INPUT DATA:
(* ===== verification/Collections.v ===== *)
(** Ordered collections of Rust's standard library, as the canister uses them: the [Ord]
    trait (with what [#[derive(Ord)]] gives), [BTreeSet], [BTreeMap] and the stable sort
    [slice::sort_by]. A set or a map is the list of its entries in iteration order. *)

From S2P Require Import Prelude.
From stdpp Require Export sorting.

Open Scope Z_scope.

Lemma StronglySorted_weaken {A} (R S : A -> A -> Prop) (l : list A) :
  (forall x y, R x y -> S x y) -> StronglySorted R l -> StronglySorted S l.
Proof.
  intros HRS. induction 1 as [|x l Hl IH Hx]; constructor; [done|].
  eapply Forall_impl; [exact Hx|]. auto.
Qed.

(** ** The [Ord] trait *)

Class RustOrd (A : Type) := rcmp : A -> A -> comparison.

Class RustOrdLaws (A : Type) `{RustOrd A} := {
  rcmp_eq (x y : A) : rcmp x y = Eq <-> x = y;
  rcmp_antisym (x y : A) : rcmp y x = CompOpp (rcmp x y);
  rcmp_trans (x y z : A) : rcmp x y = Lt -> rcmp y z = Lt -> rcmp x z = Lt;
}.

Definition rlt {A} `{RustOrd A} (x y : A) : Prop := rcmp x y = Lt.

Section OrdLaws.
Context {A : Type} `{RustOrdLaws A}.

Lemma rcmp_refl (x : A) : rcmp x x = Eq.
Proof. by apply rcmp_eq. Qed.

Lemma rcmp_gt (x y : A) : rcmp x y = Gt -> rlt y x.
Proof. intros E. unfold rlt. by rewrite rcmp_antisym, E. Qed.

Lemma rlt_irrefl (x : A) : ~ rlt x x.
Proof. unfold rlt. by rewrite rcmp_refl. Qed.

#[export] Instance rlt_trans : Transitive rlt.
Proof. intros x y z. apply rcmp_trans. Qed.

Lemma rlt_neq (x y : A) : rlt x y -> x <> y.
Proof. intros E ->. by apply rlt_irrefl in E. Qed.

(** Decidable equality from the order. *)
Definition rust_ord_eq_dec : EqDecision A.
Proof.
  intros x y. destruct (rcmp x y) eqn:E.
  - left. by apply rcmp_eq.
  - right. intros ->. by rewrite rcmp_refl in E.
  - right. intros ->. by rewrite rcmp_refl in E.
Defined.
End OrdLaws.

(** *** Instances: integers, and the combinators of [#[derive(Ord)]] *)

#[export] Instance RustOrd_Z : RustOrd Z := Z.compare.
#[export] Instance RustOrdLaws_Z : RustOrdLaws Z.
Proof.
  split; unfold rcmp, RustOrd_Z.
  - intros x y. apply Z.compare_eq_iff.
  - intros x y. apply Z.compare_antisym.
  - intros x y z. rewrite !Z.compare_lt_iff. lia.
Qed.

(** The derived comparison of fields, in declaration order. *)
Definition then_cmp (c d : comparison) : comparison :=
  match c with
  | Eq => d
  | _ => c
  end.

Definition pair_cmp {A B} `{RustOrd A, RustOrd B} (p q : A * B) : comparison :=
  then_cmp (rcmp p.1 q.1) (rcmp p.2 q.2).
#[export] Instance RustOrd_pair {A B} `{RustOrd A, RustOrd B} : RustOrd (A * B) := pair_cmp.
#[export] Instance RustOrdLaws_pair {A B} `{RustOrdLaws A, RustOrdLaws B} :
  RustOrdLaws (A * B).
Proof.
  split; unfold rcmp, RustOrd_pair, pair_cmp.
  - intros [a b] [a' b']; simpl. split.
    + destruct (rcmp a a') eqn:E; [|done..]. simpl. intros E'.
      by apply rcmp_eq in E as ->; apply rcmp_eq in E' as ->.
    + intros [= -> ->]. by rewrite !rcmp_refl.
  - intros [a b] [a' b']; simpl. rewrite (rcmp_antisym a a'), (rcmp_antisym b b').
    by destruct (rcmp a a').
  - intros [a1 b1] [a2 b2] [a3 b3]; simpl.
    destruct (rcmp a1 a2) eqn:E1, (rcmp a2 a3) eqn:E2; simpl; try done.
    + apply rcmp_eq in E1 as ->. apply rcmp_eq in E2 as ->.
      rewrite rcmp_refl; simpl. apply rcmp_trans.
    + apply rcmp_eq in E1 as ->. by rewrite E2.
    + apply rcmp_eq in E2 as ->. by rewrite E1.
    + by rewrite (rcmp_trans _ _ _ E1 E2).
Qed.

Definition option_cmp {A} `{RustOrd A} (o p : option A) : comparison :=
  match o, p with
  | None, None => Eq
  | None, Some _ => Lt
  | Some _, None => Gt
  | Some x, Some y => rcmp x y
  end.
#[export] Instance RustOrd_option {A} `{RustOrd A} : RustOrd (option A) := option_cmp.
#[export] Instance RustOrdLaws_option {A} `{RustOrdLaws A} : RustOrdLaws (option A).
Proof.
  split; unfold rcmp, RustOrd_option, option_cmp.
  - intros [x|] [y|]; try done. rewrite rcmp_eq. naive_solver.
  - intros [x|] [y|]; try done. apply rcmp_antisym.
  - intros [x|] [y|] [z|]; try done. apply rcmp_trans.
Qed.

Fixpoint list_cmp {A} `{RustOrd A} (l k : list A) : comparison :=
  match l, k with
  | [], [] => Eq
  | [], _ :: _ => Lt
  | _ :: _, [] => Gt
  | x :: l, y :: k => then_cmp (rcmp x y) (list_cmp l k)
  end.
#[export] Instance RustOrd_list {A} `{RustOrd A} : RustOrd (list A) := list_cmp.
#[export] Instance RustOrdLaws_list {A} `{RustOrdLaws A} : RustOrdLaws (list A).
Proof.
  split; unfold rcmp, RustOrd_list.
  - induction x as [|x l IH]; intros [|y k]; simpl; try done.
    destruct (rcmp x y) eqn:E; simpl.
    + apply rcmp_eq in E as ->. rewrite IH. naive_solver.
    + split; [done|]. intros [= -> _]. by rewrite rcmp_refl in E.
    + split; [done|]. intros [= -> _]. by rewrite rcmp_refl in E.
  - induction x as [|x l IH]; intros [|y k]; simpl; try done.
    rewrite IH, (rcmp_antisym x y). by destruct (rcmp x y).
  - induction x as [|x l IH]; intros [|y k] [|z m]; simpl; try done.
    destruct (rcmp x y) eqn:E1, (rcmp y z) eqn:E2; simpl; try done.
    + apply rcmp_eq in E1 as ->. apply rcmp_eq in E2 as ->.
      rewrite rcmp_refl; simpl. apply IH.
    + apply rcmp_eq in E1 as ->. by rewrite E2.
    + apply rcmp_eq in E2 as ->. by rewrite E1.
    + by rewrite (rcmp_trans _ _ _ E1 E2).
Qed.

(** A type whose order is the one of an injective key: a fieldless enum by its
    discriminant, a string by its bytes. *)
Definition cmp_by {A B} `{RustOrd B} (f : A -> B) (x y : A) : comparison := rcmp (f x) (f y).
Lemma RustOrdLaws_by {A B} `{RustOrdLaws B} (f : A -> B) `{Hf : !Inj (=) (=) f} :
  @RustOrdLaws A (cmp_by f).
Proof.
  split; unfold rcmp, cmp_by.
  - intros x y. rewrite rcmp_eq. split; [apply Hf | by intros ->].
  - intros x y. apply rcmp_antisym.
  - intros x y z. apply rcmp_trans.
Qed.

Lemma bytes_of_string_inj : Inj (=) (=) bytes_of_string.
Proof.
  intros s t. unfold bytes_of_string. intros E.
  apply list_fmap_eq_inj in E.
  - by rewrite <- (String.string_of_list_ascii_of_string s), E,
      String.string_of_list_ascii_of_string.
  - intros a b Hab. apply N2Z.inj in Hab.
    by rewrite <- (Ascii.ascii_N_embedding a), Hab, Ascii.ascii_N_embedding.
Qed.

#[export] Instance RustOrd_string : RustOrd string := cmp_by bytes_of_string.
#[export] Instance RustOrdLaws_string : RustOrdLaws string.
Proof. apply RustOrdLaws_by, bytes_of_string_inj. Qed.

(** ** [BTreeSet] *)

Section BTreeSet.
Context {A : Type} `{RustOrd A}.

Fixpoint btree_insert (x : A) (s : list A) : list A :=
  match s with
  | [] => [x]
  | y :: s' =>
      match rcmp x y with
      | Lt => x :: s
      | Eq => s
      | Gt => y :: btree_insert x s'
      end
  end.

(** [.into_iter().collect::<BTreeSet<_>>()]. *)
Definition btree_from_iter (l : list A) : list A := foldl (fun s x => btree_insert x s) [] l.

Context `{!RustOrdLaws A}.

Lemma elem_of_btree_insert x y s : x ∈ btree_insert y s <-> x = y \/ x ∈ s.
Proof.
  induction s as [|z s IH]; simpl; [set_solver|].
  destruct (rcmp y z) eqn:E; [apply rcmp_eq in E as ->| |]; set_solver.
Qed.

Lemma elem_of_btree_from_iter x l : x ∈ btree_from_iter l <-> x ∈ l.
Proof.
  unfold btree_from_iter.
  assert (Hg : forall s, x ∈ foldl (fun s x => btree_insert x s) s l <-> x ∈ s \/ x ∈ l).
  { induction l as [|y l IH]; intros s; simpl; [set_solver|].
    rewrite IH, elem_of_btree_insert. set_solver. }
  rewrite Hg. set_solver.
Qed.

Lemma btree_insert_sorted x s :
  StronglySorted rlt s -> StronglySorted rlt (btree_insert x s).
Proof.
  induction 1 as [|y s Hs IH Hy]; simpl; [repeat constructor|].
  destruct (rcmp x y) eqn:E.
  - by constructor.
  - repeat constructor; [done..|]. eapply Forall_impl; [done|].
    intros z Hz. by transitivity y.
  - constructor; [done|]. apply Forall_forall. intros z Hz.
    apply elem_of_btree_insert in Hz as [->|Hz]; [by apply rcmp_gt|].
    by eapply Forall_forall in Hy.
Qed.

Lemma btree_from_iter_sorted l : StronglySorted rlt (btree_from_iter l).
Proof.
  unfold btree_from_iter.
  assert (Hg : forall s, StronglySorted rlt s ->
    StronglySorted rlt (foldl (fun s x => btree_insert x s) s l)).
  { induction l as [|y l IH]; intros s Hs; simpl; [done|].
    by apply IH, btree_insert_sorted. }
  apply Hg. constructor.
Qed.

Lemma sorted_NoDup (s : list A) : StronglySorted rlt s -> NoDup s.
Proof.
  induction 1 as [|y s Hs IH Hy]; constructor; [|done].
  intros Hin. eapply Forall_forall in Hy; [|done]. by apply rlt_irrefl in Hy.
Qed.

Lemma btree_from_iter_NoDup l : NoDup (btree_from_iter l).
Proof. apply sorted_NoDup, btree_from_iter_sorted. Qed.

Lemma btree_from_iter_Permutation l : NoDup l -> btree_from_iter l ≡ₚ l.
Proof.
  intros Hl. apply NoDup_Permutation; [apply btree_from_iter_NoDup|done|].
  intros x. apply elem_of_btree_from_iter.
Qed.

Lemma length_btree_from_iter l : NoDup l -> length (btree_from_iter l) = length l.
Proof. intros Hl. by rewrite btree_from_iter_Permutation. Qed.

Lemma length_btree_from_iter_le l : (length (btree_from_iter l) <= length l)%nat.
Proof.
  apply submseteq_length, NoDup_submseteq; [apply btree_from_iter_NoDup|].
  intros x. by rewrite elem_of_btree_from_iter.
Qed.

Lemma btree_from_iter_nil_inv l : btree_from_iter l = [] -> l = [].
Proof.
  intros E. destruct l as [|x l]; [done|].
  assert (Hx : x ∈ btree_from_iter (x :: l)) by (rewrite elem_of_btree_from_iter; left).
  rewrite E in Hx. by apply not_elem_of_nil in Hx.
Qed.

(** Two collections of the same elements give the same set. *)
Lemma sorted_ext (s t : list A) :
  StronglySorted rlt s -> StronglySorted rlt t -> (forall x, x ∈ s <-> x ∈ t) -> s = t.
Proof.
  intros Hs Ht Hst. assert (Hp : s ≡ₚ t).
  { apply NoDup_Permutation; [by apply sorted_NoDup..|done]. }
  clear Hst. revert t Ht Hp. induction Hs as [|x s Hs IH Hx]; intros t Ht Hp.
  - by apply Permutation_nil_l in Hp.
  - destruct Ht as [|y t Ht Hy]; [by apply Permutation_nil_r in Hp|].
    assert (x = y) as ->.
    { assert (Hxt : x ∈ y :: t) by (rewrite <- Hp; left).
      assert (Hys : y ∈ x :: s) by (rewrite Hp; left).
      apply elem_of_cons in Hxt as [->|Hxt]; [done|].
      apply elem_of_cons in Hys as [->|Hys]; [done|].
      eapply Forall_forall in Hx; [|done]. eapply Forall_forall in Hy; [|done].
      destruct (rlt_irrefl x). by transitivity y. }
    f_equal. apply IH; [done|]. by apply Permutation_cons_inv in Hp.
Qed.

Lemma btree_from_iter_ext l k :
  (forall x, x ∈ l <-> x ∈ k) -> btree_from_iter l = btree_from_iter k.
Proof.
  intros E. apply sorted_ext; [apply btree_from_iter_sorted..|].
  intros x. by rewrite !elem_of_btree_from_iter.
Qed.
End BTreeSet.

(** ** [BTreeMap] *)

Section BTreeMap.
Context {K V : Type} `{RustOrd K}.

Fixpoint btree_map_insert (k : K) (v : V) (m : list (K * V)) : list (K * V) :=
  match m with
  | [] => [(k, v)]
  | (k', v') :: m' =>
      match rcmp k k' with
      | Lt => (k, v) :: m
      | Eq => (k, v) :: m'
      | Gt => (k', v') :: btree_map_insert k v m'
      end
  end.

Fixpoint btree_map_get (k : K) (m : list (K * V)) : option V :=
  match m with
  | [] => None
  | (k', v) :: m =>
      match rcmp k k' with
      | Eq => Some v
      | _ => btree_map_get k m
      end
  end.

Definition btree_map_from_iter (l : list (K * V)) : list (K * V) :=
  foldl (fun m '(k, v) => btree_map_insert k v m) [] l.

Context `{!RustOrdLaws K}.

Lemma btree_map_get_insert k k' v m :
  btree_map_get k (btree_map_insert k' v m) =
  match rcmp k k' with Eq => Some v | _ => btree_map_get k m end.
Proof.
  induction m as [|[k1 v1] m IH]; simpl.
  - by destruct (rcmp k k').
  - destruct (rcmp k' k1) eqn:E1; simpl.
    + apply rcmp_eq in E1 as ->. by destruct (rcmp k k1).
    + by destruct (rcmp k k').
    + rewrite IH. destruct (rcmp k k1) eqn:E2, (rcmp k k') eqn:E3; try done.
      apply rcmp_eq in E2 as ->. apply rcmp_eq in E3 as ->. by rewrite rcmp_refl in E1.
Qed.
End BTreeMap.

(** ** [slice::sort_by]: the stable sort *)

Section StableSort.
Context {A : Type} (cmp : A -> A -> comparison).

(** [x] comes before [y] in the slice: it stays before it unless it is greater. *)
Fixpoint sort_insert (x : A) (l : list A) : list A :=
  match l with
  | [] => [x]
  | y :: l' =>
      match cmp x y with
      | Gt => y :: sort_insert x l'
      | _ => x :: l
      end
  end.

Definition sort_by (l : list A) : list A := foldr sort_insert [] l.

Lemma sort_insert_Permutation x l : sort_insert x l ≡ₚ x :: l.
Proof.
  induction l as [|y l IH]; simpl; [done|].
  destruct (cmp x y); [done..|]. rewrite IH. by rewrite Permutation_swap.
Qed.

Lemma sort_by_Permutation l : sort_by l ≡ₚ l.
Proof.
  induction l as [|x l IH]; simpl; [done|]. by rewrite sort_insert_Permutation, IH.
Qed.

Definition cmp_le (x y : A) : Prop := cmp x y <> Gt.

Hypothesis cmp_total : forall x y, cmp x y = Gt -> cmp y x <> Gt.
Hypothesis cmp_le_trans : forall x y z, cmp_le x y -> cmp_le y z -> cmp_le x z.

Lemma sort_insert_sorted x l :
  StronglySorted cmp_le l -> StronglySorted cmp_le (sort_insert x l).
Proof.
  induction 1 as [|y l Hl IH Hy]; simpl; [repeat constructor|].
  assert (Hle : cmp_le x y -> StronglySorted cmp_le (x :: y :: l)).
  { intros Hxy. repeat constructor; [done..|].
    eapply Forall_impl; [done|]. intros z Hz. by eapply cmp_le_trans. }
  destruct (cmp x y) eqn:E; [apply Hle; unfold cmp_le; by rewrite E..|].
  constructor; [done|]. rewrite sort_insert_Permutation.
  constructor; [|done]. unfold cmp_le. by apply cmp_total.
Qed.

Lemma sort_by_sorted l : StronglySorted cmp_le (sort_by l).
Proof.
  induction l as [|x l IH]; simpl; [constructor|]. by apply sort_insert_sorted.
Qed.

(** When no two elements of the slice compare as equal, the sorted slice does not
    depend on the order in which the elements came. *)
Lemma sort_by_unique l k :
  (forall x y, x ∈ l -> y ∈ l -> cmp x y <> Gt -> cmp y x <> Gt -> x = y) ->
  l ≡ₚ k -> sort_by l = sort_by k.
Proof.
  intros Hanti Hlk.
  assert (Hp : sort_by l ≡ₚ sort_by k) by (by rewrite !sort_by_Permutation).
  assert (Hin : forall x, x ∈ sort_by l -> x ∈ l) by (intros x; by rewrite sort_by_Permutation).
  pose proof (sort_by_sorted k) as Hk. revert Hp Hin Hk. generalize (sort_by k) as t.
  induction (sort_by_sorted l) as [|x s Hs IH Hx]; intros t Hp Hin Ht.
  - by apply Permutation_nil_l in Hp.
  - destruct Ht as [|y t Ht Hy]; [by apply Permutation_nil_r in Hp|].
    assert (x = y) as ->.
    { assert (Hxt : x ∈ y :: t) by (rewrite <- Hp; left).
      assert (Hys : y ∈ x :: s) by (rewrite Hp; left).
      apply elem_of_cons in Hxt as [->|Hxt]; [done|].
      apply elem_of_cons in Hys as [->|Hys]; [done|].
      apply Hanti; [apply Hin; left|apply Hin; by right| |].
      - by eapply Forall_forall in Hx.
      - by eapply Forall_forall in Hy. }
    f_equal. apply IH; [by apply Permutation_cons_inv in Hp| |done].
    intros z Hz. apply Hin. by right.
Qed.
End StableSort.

TASK:
Needed here are the exact lines from the start of the material through the line that contains "rcmp_antisym (x y", and no others.

TASK ANSWER:
(* ===== verification/Collections.v ===== *)
(** Ordered collections of Rust's standard library, as the canister uses them: the [Ord]
    trait (with what [#[derive(Ord)]] gives), [BTreeSet], [BTreeMap] and the stable sort
    [slice::sort_by]. A set or a map is the list of its entries in iteration order. *)

From S2P Require Import Prelude.
From stdpp Require Export sorting.

Open Scope Z_scope.

Lemma StronglySorted_weaken {A} (R S : A -> A -> Prop) (l : list A) :
  (forall x y, R x y -> S x y) -> StronglySorted R l -> StronglySorted S l.
Proof.
  intros HRS. induction 1 as [|x l Hl IH Hx]; constructor; [done|].
  eapply Forall_impl; [exact Hx|]. auto.
Qed.

(** ** The [Ord] trait *)

Class RustOrd (A : Type) := rcmp : A -> A -> comparison.

Class RustOrdLaws (A : Type) `{RustOrd A} := {
  rcmp_eq (x y : A) : rcmp x y = Eq <-> x = y;
  rcmp_antisym (x y : A) : rcmp y x = CompOpp (rcmp x y);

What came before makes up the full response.